Jan and Caroline began their hunt in a rather philosophical way, based on Jan’s belief that the soil is crucial for the character of the wine. With the memory of that 1995 Soldera firmly in mind, he began to make a classification of the soils of Montalcino, striving to define the vineyards in a precise way. Eventually they found a farm (used for vegetables, not grapes) that had several plots with wildly different soil (clay, sand, calcareous Palombini among others) that would allow them to blend wines from different vineyards for increased complexity. Today they make three wines, including Piandorino, which represents the style of the winery rather than the terroir, as it is taken from the clayey parts of all their vineyards. The idea of the Piandorino is to make a Sangiovese that is easy to understand and which helps them stabilize the quality of the other two. The Rosso di Montalcino vineyards are Pian’dell Orino (Calcarenite gradate, fine sandstones and silt, calcareous marlstone and marl) and some from Pian Bossolino (with deposits of arenite, layers of flysch of a fine and medium structure with inclusions of clay-silt layers of a different height and a south-southwest exposition).

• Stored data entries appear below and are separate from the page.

(** * Memory game (src/main.js): board generation, flips, resolution, timers

    A shallow embedding of the [MemoryGame] class of [src/main.js] together
    with the part of the browser it talks to: the card elements and their
    class lists, the timer table behind [setTimeout] / [setInterval], the
    frame queue behind [requestAnimationFrame], the audio cues and the
    storage of finished games.

    Every method of the class is a function on the record [World]; a method
    that can throw returns a [Completion].  The page is taken to hold all
    the elements the constructor asks for.  Left out, as pure styling: the
    themes ([changeTheme]), the grid template and the [data-level]
    attribute. *)

From Stdlib Require Import String List Arith Lia Bool.
From stdpp Require Import base list strings.

Open Scope string_scope.

(** ** Constants *)

Definition ANIMATION_DURATION : nat := 600.
Definition CHECK_MATCH_DELAY : nat := 1600.

Inductive GameState := IDLE | PLAYING | CHECKING | FINISHED.

Module LEVELS.
Definition EASY := "2x2".
Definition MEDIUM := "4x3".
Definition HARD := "4x4".
Definition EXPERT := "4x5".
Definition MASTER := "4x6".
End LEVELS.

(** The pool the constructor installs in [this.symbols]. *)
Definition defaultSymbols : list string :=
  ["1"; "2"; "3"; "4"; "5"; "6"; "7"; "8"; "9"; "10"; "11"; "12";
   "A"; "B"; "C"; "L"; "W"; "X"; "Y"; "Z"; "M"; "N"; "O"; "P"; "Q";
   "R"; "S"; "T"; "U"; "V"].

(** ** [getDimensions]

    [dimensions[level] || [4, 4]] reads a property of an object literal.
    Such a read first looks at the five own keys and then walks to
    [Object.prototype]; the names found there yield a function (or, for
    [__proto__], the prototype object), all of them truthy, so [||] keeps
    them. *)

Inductive Dimensions :=
| Dim (rows cols : nat)
| Inherited (name : string).

Definition objectPrototypeKeys : list string :=
  ["constructor"; "hasOwnProperty"; "isPrototypeOf"; "propertyIsEnumerable";
   "toLocaleString"; "toString"; "valueOf"; "__proto__";
   "__defineGetter__"; "__defineSetter__"; "__lookupGetter__"; "__lookupSetter__"].

Definition dimensions : list (string * (nat * nat)) :=
  [("2x2", (2, 2)); ("4x3", (4, 3)); ("4x4", (4, 4)); ("4x5", (4, 5)); ("4x6", (4, 6))].

Fixpoint ownProperty {A} (o : list (string * A)) (key : string) : option A :=
  match o with
  | [] => None
  | (k, v) :: o' => if String.eqb k key then Some v else ownProperty o' key
  end.

Definition getDimensions (level : string) : Dimensions :=
  match ownProperty dimensions level with
  | Some (rows, cols) => Dim rows cols
  | None =>
      if existsb (String.eqb level) objectPrototypeKeys
      then Inherited level
      else Dim 4 4
  end.

(** ** [Array.prototype.sort] under the comparator [() => Math.random() - 0.5]

    The comparator ignores its arguments, so all the sort sees of it is the
    sequence of its answers: [true] when [Math.random() - 0.5] is negative.
    The sort itself belongs to the engine.  It is an interface here: any
    procedure that reorders its input.  [insertionSort] below is one such
    engine, used wherever a board has to be computed. *)

Class ArraySort := {
  sortBy : forall {A : Type}, list bool -> list A -> list A
}.

Class ArraySortReorders (engine : ArraySort) := {
  sortBy_Permutation : forall (A : Type) (answers : list bool) (l : list A),
      Permutation (sortBy answers l) l
}.

Definition nextAnswer (answers : list bool) : bool * list bool :=
  match answers with
  | [] => (false, [])
  | b :: rest => (b, rest)
  end.

Fixpoint insertBy {A} (x : A) (sorted : list A) (answers : list bool) : list A * list bool :=
  match sorted with
  | [] => ([x], answers)
  | y :: sorted' =>
      let (negative, answers') := nextAnswer answers in
      if negative then (x :: y :: sorted', answers')
      else let (l, answers'') := insertBy x sorted' answers' in (y :: l, answers'')
  end.

Fixpoint insertionRun {A} (l : list A) (answers : list bool) : list A * list bool :=
  match l with
  | [] => ([], answers)
  | x :: l' =>
      let (sorted, answers') := insertionRun l' answers in
      insertBy x sorted answers'
  end.

Definition insertionSortBy {A} (answers : list bool) (l : list A) : list A :=
  fst (insertionRun l answers).

#[export] Instance insertionSort : ArraySort := {| sortBy := @insertionSortBy |}.

(** ** [shuffleCards] *)

Record Card := { symbol : string; id : nat }.

Definition shuffleCards `{ArraySort} (symbols : list string) (totalCards : nat)
    (answers : list bool) : list Card :=
  let halfDeck := take (totalCards / 2) symbols in
  imap (fun id symbol => {| symbol := symbol; id := id |})
       (sortBy answers (halfDeck ++ halfDeck)).

(** ** The page: card elements, timers, frames

    A card element is kept by reference: [cards] holds every element ever
    created and a reference is an index into it.  [gameBoard] lists the
    references of the children of [.game-board]; an element dropped by
    [innerHTML = ''] stays in [cards], where the closures that captured it
    still reach it. *)

Record CardElement := {
  front : string;          (* text of .card-front *)
  flipped : bool;          (* classList.contains('flipped') *)
  matched : bool;          (* classList.contains('matched') *)
  shake : bool             (* classList.contains('shake-horizontal') *)
}.

Definition addFlipped (e : CardElement) : CardElement :=
  {| front := front e; flipped := true; matched := matched e; shake := shake e |}.
Definition addMatched (e : CardElement) : CardElement :=
  {| front := front e; flipped := flipped e; matched := true; shake := shake e |}.
Definition addShake (e : CardElement) : CardElement :=
  {| front := front e; flipped := flipped e; matched := matched e; shake := true |}.
Definition removeFlippedShake (e : CardElement) : CardElement :=
  {| front := front e; flipped := false; matched := matched e; shake := false |}.

(** An entry of [this.selectedCards]: [{ element: cardElement, symbol }]. *)
Module Selected.
Record t := { element : nat; symbol : string }.
End Selected.

Inductive Sound := SoundMatch | SoundWin | SoundFail.

Module Stats.
Record t := { level : string; turns : nat; time : nat; date : nat }.
End Stats.

(** The closures handed to [setTimeout], [setInterval] and
    [requestAnimationFrame], named after what they run. *)
Inductive Callback :=
| CallCheckMatch                    (* () => this.checkMatch() *)
| CallUnlock                        (* () => { this.allowClick = true; this.checkGameOver() } *)
| CallMatched (card1 card2 : nat)   (* handleMatch: adds 'matched', gameState = PLAYING *)
| CallUnflip (card1 card2 : nat)    (* handleMismatch: removes 'flipped', 'shake-horizontal' *)
| CallTick.                         (* startTimer: this.seconds++ *)

Inductive FrameCallback :=
| FrameMatched (card1 card2 : nat). (* handleMatch: () => setTimeout(..., ANIMATION_DURATION) *)

Record Timer := {
  handle : nat;
  due : nat;                 (* milliseconds *)
  callback : Callback;
  every : option nat         (* the period of an interval *)
}.

Record World := mkWorld {
  (* fields of the MemoryGame instance *)
  selectedCards : list Selected.t;
  allowClick : bool;
  timer : option nat;
  seconds : nat;
  turns : nat;
  gameState : GameState;
  (* the document *)
  cards : list CardElement;
  gameBoard : list nat;
  levelSelect : string;
  turnsDisplay : nat;
  timerDisplay : nat * nat;
  message : bool;
  (* audio cues played, newest first; localStorage['memoryGameStats'] *)
  played : list Sound;
  memoryGameStats : list Stats.t;
  (* the browser's clock, timer table and frame queue *)
  now : nat;
  nextHandle : nat;
  timers : list Timer;
  frames : list FrameCallback
}.
Definition get_procs : M (gmap string bool) :=
  fun s => ret (st_procs s) s.

Definition set_procs (p : gmap string bool) : M unit :=
  fun s => ret tt {| st_time := st_time s; st_registered := st_registered s; st_procs := p |}.

(** [for (const x of xs) { body }] *)
Fixpoint for_of {A} (xs : list A) (body : A → M unit) : M unit :=
  match xs with
  | [] => ret tt
  | x :: xs' => body x;; for_of xs' body
  end.

(** A for-of loop whose body yields a value for the element it visits
    (the element as the body leaves it, when the code mutates it in place). *)
Fixpoint for_of_map {A B} (xs : list A) (body : A → M B) : M (list B) :=
  match xs with
  | [] => ret []
  | x :: xs' => x' <- body x;; rest <- for_of_map xs' body;; ret (x' :: rest)
  end.

(** A for-of loop that updates local variables of the enclosing function. *)
Fixpoint for_of_fold {A S} (xs : list A) (body : S → A → M S) (acc : S) : M S :=
  match xs with
  | [] => ret acc
  | x :: xs' => acc' <- body acc x;; for_of_fold xs' body acc'
  end.

(** [while (cond) { body }] with a bound on the number of iterations:
    [None] when the bound is reached with the condition still true. *)
Fixpoint while_loop {S} (fuel : nat) (cond : S → bool) (body : S → M S) (s : S)
  : M (option S) :=
  match fuel with
  | O => ret None
  | S fuel' =>
      if cond s then s' <- body s;; while_loop fuel' cond body s'
      else ret (Some s)
  end.

Definition TypeError : string := "TypeError".

Section Orchestrator.

Variable w : World.

(** An awaited external operation: the call is made, then the world decides
    how its promise settles. *)
Definition ext (e : Event) : M unit :=
  t <- now;;
  emit e;;
  match w_ext w t with
  | Fine => ret tt
  | Rejects msg => throw msg
  | Never => hang
  end.

(** [delay(ms)]: a timer always fires. *)
Definition delay (ms : Z) : M unit := emit (EDelay ms).

(** ** check.ts *)

Definition flags_ok (f : Flags) : bool :=
  match f with
  | FlagsNotArray => false
  | _ => true
  end.

(** The upgrade-specific part of [checkConfig], for one parachain. *)
Definition check_upgrade_parachain (config_dir : string) (p : ParachainConfig) : bool :=
  match pc_upgradeBin p with
  | Some upgradeBin =>
      truthy_string upgradeBin
      && w_existsSync w (w_resolve w config_dir upgradeBin)
      && match pc_upgradeWasm p with
         | Some upgradeWasm =>
             truthy_string upgradeWasm
             && w_existsSync w (w_resolve w config_dir upgradeWasm)
         | None => false
         end
  | None => false
  end.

The Brunello vineyards are Pian Bossolino (clay and silt clay and marl, fine flaky, of changing dark grey to brown color, interspersed by grey calcareous layers and intercalations of quaternary sandstones), and Cancello Rosso (clay slate and foliated silt with intercalations of limestone, southern exposure). The wines are elegant and memorable with pure, focused cherry fruit.

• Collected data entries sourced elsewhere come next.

Lemma nth_error_combine (A B : Type) (l : list A) (l' : list B) (k : nat)
    (x : A) (y : B) :
  nth_error l k = Some x -> nth_error l' k = Some y ->
  nth_error (combine l l') k = Some (x, y).
Proof.
  revert l' k; induction l as [|a l IH]; intros [|b l'] [|k]; simpl;
    try discriminate.
  - intros [= <-] [= <-]; reflexivity.
  - apply IH.
Qed.

Lemma nth_error_lt (A : Type) (l : list A) (k : nat) :
  k < length l -> exists x, nth_error l k = Some x.
Proof.
  intros Hk; destruct (nth_error l k) as [x|] eqn:E; [now exists x|].
  apply nth_error_None in E; lia.
Qed.

(** ** The helpers on 2-D arrays *)

Lemma convolve_2d (data kernel : ndarray) (m : method) (H W Fh Fw : nat) :
  shape data = [H; W] -> shape kernel = [Fh; Fw] ->
  convolve data kernel m
  = Ok (tabulate2 H W (conv_entry data kernel H W Fh Fw)).
Proof. unfold convolve; intros -> ->; reflexivity. Qed.

Lemma convolve_inv (data kernel r : ndarray) (m : method) :
  convolve data kernel m = Ok r ->
  exists H W Fh Fw,
    shape data = [H; W] /\ shape kernel = [Fh; Fw] /\
    r = tabulate2 H W (conv_entry data kernel H W Fh Fw).
Proof.
  unfold convolve.
  destruct (shape data) as [|H [|W [|? ?]]]; try discriminate;
    destruct (shape kernel) as [|Fh [|Fw [|? ?]]]; try discriminate.
  intros [= <-]. now exists H, W, Fh, Fw.
Qed.

Lemma convolve_well_formed (data kernel r : ndarray) (m : method) :
  convolve data kernel m = Ok r -> well_formed r /\ shape r = shape data.
Proof.
  intros E; apply convolve_inv in E.
  destruct E as (H & W & Fh & Fw & Hd & _ & ->).
  split; [apply tabulate2_well_formed | now rewrite Hd].
Qed.

Lemma convolve_rank_error (data kernel : ndarray) (m : method) :
  ndim data <> 2 \/ ndim kernel <> 2 ->
  convolve data kernel m = Err InvalidInputError.
Proof.
  unfold convolve, ndim.
  destruct (shape data) as [|H [|W [|? ?]]]; try reflexivity;
    destruct (shape kernel) as [|Fh [|Fw [|? ?]]]; try reflexivity.
  simpl; intros [X|X]; congruence.
Qed.

Lemma rotate_2d (x : ndarray) (H W : nat) :
  shape x = [H; W] ->
  rotate x = Ok (tabulate2 H W (fun i j => get2 x (H - 1 - i) (W - 1 - j))).
Proof. unfold rotate; intros ->; reflexivity. Qed.

(** ** Element-wise sums *)

Lemma length_vadd (u v : list Z) (s : nat) :
  length u = s -> length v = s -> length (vadd u v) = s.
Proof.
  intros Hu Hv; unfold vadd. rewrite length_map, length_combine; lia.
Qed.

Lemma nth_vadd (u v : list Z) (p : nat) :
  length u = length v ->
  nth p (vadd u v) 0%Z = (nth p u 0 + nth p v 0)%Z.
Proof.
  revert v p; induction u as [|a u IH]; intros [|b v] [|p]; simpl;
    try discriminate; try reflexivity.
  intros [= E]. now apply IH.
Qed.

Lemma length_fold_vadd (bs : list (list Z)) (u : list Z) (s : nat) :
  Forall (fun b => length b = s) bs -> length u = s ->
  length (fold_left vadd bs u) = s.
Proof.
  intros F; revert u; induction F as [|b bs Hb F IH]; intros u Hu; simpl;
    [assumption|].
  apply IH. now apply length_vadd.
Qed.

Lemma nth_fold_vadd (bs : list (list Z)) (u : list Z) (s p : nat) :
  Forall (fun b => length b = s) bs -> length u = s ->
  nth p (fold_left vadd bs u) 0%Z
  = (nth p u 0 + zsum (map (fun b => nth p b 0%Z) bs))%Z.
Proof.
  intros F; revert u; induction F as [|b bs Hb F IH]; intros u Hu; simpl.
  - lia.
  - rewrite IH by now apply length_vadd.
    rewrite nth_vadd by congruence. lia.
Qed.

Lemma np_sum_axis0_nil : np_sum_axis0 [] = Ok (scalar 0).
Proof. reflexivity. Qed.

Lemma np_sum_axis0_cons (x : ndarray) (rest : list ndarray) (sh : list nat) :
  Forall well_formed (x :: rest) -> Forall (fun y => shape y = sh) (x :: rest) ->
  np_sum_axis0 (x :: rest)
  = Ok (mk_ndarray sh (fold_left vadd (map flat rest) (flat x))).
Proof.
  intros Hwf Hsh; unfold np_sum_axis0.
  assert (E : np_array (x :: rest)
              = Ok (mk_ndarray (length (x :: rest) :: sh)
                               (concat (map flat (x :: rest)))))
    by (apply np_array_same_shape; [discriminate | assumption]).
  rewrite E; unfold bind, add_reduce0; cbn [shape].
  rewrite (iterate_np_array E Hwf); reflexivity.
Qed.

(** ** The two modes of [filter_convolve], step by step *)

Lemma Forall2_length_eq (A B : Type) (R : A -> B -> Prop) (l : list A)
    (l' : list B) :
  Forall2 R l l' -> length l = length l'.
Proof. induction 1; simpl; congruence. Qed.

Lemma Forall2_Forall_r (A B : Type) (R : A -> B -> Prop) (P : B -> Prop)
    (l : list A) (l' : list B) :
  Forall2 R l l' -> (forall x y, In x l -> R x y -> P y) -> Forall P l'.
Proof.
  induction 1 as [|x y l l' Hxy F IH]; intros HP; constructor.
  - apply (HP x); [left; reflexivity | assumption].
  - apply IH; intros x' y' Hin; apply HP; right; assumption.
Qed.

Lemma mode_A_run (data filters : ndarray) (m : method) (H W K Fh Fw : nat) :
  shape data = [H; W] -> shape filters = [K; Fh; Fw] ->
  exists fs convs,
    iterate filters = Ok fs /\ length fs = K /\
    Forall (fun f => shape f = [Fh; Fw]) fs /\
    Forall2 (fun f c => convolve data f m = Ok c) fs convs /\
    Forall well_formed convs /\
    Forall (fun c => shape c = [H; W]) convs /\
    filter_convolve data filters false m = np_array convs.
Proof.
  intros Hd Hf.
  destruct (iterate_shape filters Hf) as (fs & Efs).
  destruct (iterate_length filters Hf Efs) as (Hlen & Hsh).
  set (g := fun f => tabulate2 H W (conv_entry data f H W Fh Fw)).
  assert (Em : mapM (fun f => convolve data f m) fs = Ok (map g fs)).
  { apply mapM_total; intros f Hin. rewrite Forall_forall in Hsh.
    apply convolve_2d; auto. }
  exists fs, (map g fs); repeat split; auto.
  - now apply mapM_Forall2.
  - apply Forall_forall; intros c Hc; apply in_map_iff in Hc.
    destruct Hc as (f & <- & _); apply tabulate2_well_formed.
  - apply Forall_forall; intros c Hc; apply in_map_iff in Hc.
    destruct Hc as (f & <- & _); reflexivity.
  - unfold filter_convolve. rewrite Efs; simpl. rewrite Em; reflexivity.
Qed.

Lemma rotate_stack_run (filters : ndarray) (K Fh Fw : nat) :
  shape filters = [K; Fh; Fw] ->
  exists fs rs rot,
    iterate filters = Ok fs /\ length fs = K /\
    Forall (fun f => shape f = [Fh; Fw]) fs /\
    Forall2 (fun f r => rotate f = Ok r) fs rs /\
    Forall (fun r => shape r = [Fh; Fw]) rs /\
    rotate_stack filters = Ok rot /\ iterate rot = Ok rs.
Proof.
  intros Hf.
  destruct (iterate_shape filters Hf) as (fs & Efs).
  destruct (iterate_length filters Hf Efs) as (Hlen & Hsh).
  set (g := fun f => tabulate2 Fh Fw
                       (fun i j => get2 f (Fh - 1 - i) (Fw - 1 - j))).
  assert (Em : mapM rotate fs = Ok (map g fs)).
  { apply mapM_total; intros f Hin. rewrite Forall_forall in Hsh.
    apply rotate_2d; auto. }
  assert (Hwf : Forall well_formed (map g fs)).
  { apply Forall_forall; intros c Hc; apply in_map_iff in Hc.
    destruct Hc as (f & <- & _); apply tabulate2_well_formed. }
  assert (Hrs : Forall (fun r => shape r = [Fh; Fw]) (map g fs)).
  { apply Forall_forall; intros c Hc; apply in_map_iff in Hc.
    destruct Hc as (f & <- & _); reflexivity. }
  assert (Erot : exists rot, np_array (map g fs) = Ok rot).
  { destruct (map g fs) as [|r rs'] eqn:Emap; [eexists; reflexivity|].
    rewrite (@np_array_same_shape (r :: rs') [Fh; Fw]);
      [eexists; reflexivity | discriminate | assumption]. }
  destruct Erot as (rot & Erot).
  exists fs, (map g fs), rot; repeat split; auto.
  - now apply mapM_Forall2.
  - unfold rotate_stack. rewrite Efs; simpl. rewrite Em; simpl. exact Erot.
  - now apply iterate_np_array.
Qed.

Lemma mode_B_run (data filters : ndarray) (m : method) (d K H W Fh Fw : nat) :
  shape data = [d; H; W] -> shape filters = [K; Fh; Fw] ->
  exists cs rs rot convs,
    iterate data = Ok cs /\ length cs = d /\
    rotate_stack filters = Ok rot /\ iterate rot = Ok rs /\ length rs = K /\
    Forall2 (fun cf c => convolve (fst cf) (snd cf) m = Ok c)
            (combine cs rs) convs /\
    Forall well_formed convs /\
    Forall (fun c => shape c = [H; W]) convs /\
    length convs = Nat.min d K /\
    filter_convolve data filters true m = np_sum_axis0 convs.
Proof.
  intros Hd Hf.
  destruct (rotate_stack_run filters Hf)
    as (fs & rs & rot & Efs & Hlen & Hfs & Hrot & Hrs & Erot & Eit).
  destruct (iterate_shape data Hd) as (cs & Ecs).
  destruct (iterate_length data Hd Ecs) as (Hlc & Hcs).
  set (g := fun cf : ndarray * ndarray =>
              tabulate2 H W (conv_entry (fst cf) (snd cf) H W Fh Fw)).
  assert (Em : mapM (fun cf => convolve (fst cf) (snd cf) m) (combine cs rs)
               = Ok (map g (combine cs rs))).
  { apply mapM_total; intros [c r] Hin; simpl.
    rewrite Forall_forall in Hcs, Hrs.
    apply convolve_2d;
      [apply Hcs; eapply in_combine_l | apply Hrs; eapply in_combine_r];
      eassumption. }
  exists cs, rs, rot, (map g (combine cs rs)); repeat split; auto.
  - rewrite <- (Forall2_length_eq Hrot); assumption.
  - now apply mapM_Forall2.
  - apply Forall_forall; intros c Hc; apply in_map_iff in Hc.
    destruct Hc as (f & <- & _); apply tabulate2_well_formed.
  - apply Forall_forall; intros c Hc; apply in_map_iff in Hc.
    destruct Hc as (f & <- & _); reflexivity.
  - rewrite length_map, length_combine, Hlc.
    now rewrite <- (Forall2_length_eq Hrot), Hlen.
  - unfold filter_convolve. rewrite Erot; simpl. rewrite Ecs; simpl.
    rewrite Eit; simpl. rewrite Em; reflexivity.
Qed.

Lemma get2_flat (a : ndarray) (H W i j : nat) :
  shape a = [H; W] -> get2 a i j = nth (i * W + j) (flat a) 0%Z.
Proof. unfold get2; intros ->; reflexivity. Qed.

Lemma np_sum_axis0_spec (convs : list ndarray) (H W : nat) :
  Forall well_formed convs -> Forall (fun c => shape c = [H; W]) convs ->
  exists r,
    np_sum_axis0 convs = Ok r /\ well_formed r /\
    match convs with
    | [] => r = scalar 0
    | c0 :: rest =>
        shape r = [H; W] /\
        flat r = fold_left vadd (map flat rest) (flat c0) /\
        forall i j, get2 r i j = zsum (map (fun c => get2 c i j) convs)
    end.
Proof.
  intros Hwf Hsh; destruct convs as [|c0 rest].
  - exists (scalar 0); repeat split; reflexivity.
  - rewrite (np_sum_axis0_cons Hwf Hsh). eexists; split; [reflexivity|].
    pose proof (flat_lengths Hwf Hsh) as Hlen; simpl in Hlen.
    inversion Hlen as [|b bs Hc0 Hrest]; subst.
    split; [|split; [reflexivity | split; [reflexivity|]]].
    + unfold well_formed; simpl. now apply length_fold_vadd.
    + intros i j. inversion Hsh as [|c cs Hs0 Hsrest]; subst.
      rewrite (@get2_flat _ H W) by reflexivity. simpl flat.
      erewrite nth_fold_vadd by eassumption. simpl.
      rewrite (get2_flat _ _ _ Hs0). f_equal.
      rewrite map_map. f_equal. apply map_ext_in; intros c Hc.
      rewrite Forall_forall in Hsrest.
      now rewrite (get2_flat _ _ _ (Hsrest c Hc)).
Qed.

Lemma mode_B_spec (data filters : ndarray) (m : method) (d K H W Fh Fw : nat) :
  shape data = [d; H; W] -> shape filters = [K; Fh; Fw] ->
  exists rot convs,
    rotate_stack filters = Ok rot /\
    (forall k, k < K ->
       exists fk rk,
         getitem filters k = Ok fk /\ shape fk = [Fh; Fw] /\
         rotate fk = Ok rk /\ getitem rot k = Ok rk) /\
    length convs = Nat.min d K /\
    (forall k, k < Nat.min d K ->
       exists ck rk c,
         getitem data k = Ok ck /\ getitem rot k = Ok rk /\
         convolve ck rk m = Ok c /\ nth_error convs k = Some c) /\
    Forall well_formed convs /\
    Forall (fun c => shape c = [H; W]) convs /\
    filter_convolve data filters true m = np_sum_axis0 convs.
Proof.
  intros Hd Hf.
  destruct (mode_B_run data filters m Hd Hf)
    as (cs & rs & rot & convs & Ecs & Hlc & Erot & Eit & Hlr & Hconv & Hwf
        & Hsh & Hlen & Erun).
  destruct (rotate_stack_run filters Hf)
    as (fs & rs' & rot' & Efs & Hlf & Hfs & Hrot & _ & Erot' & Eit').
  assert (rot' = rot) by congruence; subst rot'.
  assert (rs' = rs) by congruence; subst rs'.
  exists rot, convs; repeat split; auto.
  - intros k Hk.
    destruct (@nth_error_lt _ fs k) as (fk & Efk); [lia|].
    destruct (Forall2_nth_error_l _ Hrot Efk) as (rk & Erk & Hr).
    exists fk, rk; repeat split; auto.
    + eapply getitem_nth_error; eassumption.
    + rewrite Forall_forall in Hfs. apply Hfs. eapply nth_error_In; eassumption.
    + eapply getitem_nth_error; eassumption.
  - intros k Hk.
    destruct (@nth_error_lt _ cs k) as (ck & Eck); [lia|].
    destruct (@nth_error_lt _ rs k) as (rk & Erk); [lia|].
    pose proof (nth_error_combine _ _ _ Eck Erk) as Epair.
    destruct (Forall2_nth_error_l _ Hconv Epair) as (c & Ec & Hc).
    exists ck, rk, c; repeat split; auto;
      eapply getitem_nth_error; eassumption.
Qed.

Angelo Gaja’s Pieve Santa Restituta
“Our interest in setting up a winery in Montalcino is to be a leader in the region; it is our new challenge for the future,” says Gaia Gaja of her father’s decision to seek out a property in 1994. Gaia is an energetic young woman with vibrant dark hair and incredible passion for her family’s vineyards. As was the case with Jan, the road to the Gaja family finding their dream Brunello terroir was long. Yet with a strong international brand behind them, the Gaja family could afford a team of researchers, consultants, and geologists to scope out the best eight properties and present the findings to Angelo Gaja.
With his well-honed instincts, Angelo Gaja fell in love with the Pieve Santa Restituta, which had four vineyards and limestone and clay soils. There are three wines: a Brunello di Montalcino made from grapes sourced from all four vineyards; Renina, a Brunello made from the best grapes in three of the vineyards, and Sugarille, sourced from the vineyard of the same name which has a greater percentage of limestone. Pieve Santa Restituta does not produce a Rosso di Montalcino, as the winery prefers to focus on using the best grapes to create a showcase Brunello.
Though Gaja is a big name, they can also be considered boutique in that they produce only a total of 6,000 cases a year from their three estates—and only in the best vintage—selling off vintages that do not meet their standards such as the 2002/2003 vintage in Montalcino because of bad weather.
Running a winery is expensive, and given the investment in the winery and the vineyards combined with unfortunate vintages, it is doubtful the new venture has yet turned a profit. Yet Gaja is adamant the terroir of Pieve Santa Restituta is perfect for sangiovese, though it may be his children and grandchildren who reap the rewards. Or more appropriately, thanks to Jan Hendrik Erback and Angelo Gaja, it will be us, the Brunello consumers, who enjoy the labors of their search for the finest terroir.